> EXERCISE DIRECTIONS
Scan the data below and work out how many of its lines contain the word "ltac". Give only that number.

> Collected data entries
>>>>>
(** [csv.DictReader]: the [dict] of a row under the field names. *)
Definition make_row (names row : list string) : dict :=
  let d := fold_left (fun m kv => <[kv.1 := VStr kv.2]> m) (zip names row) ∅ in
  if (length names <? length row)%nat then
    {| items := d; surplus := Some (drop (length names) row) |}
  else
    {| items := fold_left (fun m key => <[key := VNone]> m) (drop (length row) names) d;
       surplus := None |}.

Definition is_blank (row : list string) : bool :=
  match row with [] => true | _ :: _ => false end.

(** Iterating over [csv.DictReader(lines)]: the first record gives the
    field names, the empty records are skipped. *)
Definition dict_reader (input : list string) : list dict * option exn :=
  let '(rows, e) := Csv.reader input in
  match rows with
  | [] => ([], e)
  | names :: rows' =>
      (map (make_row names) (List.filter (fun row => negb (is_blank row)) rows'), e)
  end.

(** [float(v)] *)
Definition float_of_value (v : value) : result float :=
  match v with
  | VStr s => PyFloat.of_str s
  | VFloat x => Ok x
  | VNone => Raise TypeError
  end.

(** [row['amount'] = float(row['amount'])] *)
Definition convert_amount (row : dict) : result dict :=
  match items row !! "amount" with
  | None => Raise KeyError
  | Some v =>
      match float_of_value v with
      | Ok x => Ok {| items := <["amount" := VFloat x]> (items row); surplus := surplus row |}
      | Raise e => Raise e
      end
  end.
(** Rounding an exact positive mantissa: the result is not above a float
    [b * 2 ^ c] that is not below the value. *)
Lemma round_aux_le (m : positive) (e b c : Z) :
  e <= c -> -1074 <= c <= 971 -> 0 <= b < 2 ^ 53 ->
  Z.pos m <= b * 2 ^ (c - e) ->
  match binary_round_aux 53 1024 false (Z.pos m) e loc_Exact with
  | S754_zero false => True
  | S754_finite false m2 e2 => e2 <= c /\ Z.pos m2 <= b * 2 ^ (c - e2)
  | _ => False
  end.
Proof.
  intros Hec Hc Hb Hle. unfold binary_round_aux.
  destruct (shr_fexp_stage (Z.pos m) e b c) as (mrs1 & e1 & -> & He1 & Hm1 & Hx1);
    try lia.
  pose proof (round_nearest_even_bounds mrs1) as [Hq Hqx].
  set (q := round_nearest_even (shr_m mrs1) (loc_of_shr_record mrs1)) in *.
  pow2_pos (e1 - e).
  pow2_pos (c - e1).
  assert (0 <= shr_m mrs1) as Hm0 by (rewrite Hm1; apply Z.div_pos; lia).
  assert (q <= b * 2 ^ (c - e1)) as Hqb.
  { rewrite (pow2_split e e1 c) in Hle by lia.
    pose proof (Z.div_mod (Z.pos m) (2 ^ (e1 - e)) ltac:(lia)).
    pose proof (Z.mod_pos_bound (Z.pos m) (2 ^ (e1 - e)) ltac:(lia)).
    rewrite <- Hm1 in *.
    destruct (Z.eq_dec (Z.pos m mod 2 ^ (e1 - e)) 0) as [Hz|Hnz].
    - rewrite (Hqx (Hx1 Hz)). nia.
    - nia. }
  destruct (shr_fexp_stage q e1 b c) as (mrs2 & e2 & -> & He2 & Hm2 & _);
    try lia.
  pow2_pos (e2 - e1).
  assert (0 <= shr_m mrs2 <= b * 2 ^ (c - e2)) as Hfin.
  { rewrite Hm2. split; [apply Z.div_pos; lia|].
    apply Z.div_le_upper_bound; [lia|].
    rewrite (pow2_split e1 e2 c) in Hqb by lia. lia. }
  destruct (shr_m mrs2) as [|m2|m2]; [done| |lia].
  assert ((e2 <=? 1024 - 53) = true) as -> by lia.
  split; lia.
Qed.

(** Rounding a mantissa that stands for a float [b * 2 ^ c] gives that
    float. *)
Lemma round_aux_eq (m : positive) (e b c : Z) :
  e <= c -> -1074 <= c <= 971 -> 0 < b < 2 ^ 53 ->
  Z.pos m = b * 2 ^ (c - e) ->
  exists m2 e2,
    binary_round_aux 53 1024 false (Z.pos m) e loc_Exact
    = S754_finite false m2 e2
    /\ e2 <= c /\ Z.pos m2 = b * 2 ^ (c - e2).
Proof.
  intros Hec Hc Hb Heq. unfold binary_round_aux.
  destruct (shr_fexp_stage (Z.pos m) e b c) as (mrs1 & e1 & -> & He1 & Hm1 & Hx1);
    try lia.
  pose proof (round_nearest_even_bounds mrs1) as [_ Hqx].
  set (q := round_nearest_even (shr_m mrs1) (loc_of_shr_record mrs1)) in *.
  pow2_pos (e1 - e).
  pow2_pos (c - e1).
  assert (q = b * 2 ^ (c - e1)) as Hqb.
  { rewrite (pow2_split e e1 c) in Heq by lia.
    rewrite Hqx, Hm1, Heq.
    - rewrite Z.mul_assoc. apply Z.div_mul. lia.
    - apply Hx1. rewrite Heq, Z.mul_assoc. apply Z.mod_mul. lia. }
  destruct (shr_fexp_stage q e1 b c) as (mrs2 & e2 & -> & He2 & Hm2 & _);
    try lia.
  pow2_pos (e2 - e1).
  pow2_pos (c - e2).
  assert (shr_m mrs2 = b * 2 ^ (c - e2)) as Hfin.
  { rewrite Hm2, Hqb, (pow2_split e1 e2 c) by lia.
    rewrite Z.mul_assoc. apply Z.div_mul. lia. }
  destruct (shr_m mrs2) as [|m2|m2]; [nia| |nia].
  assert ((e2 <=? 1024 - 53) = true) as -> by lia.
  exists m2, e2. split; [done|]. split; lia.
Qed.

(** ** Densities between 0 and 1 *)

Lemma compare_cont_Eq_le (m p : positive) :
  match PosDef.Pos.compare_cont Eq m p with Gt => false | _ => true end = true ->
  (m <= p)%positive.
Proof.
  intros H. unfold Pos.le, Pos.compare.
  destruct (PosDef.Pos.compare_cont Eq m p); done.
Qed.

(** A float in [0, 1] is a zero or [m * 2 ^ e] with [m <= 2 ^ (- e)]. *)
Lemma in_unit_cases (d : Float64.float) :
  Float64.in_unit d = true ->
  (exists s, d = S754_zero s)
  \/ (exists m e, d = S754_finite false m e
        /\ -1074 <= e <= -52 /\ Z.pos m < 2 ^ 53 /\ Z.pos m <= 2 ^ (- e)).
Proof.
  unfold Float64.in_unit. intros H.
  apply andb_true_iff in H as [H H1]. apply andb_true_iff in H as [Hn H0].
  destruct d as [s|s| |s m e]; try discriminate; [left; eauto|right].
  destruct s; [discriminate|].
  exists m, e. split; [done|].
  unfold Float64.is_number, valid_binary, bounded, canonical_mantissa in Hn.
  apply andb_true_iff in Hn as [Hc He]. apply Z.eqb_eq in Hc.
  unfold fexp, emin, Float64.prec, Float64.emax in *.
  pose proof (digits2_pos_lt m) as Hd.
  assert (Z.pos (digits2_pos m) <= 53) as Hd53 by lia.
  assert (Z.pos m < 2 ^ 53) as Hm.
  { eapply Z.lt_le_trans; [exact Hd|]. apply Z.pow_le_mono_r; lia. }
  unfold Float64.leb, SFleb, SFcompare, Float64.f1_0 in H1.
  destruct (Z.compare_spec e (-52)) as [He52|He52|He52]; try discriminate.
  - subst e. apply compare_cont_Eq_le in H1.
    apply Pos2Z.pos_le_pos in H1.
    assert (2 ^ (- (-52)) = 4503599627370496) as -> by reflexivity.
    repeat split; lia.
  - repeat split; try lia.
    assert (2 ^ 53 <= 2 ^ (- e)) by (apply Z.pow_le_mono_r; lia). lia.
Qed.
<<<<<
> RESPONSE FOR THIS EXERCISE
2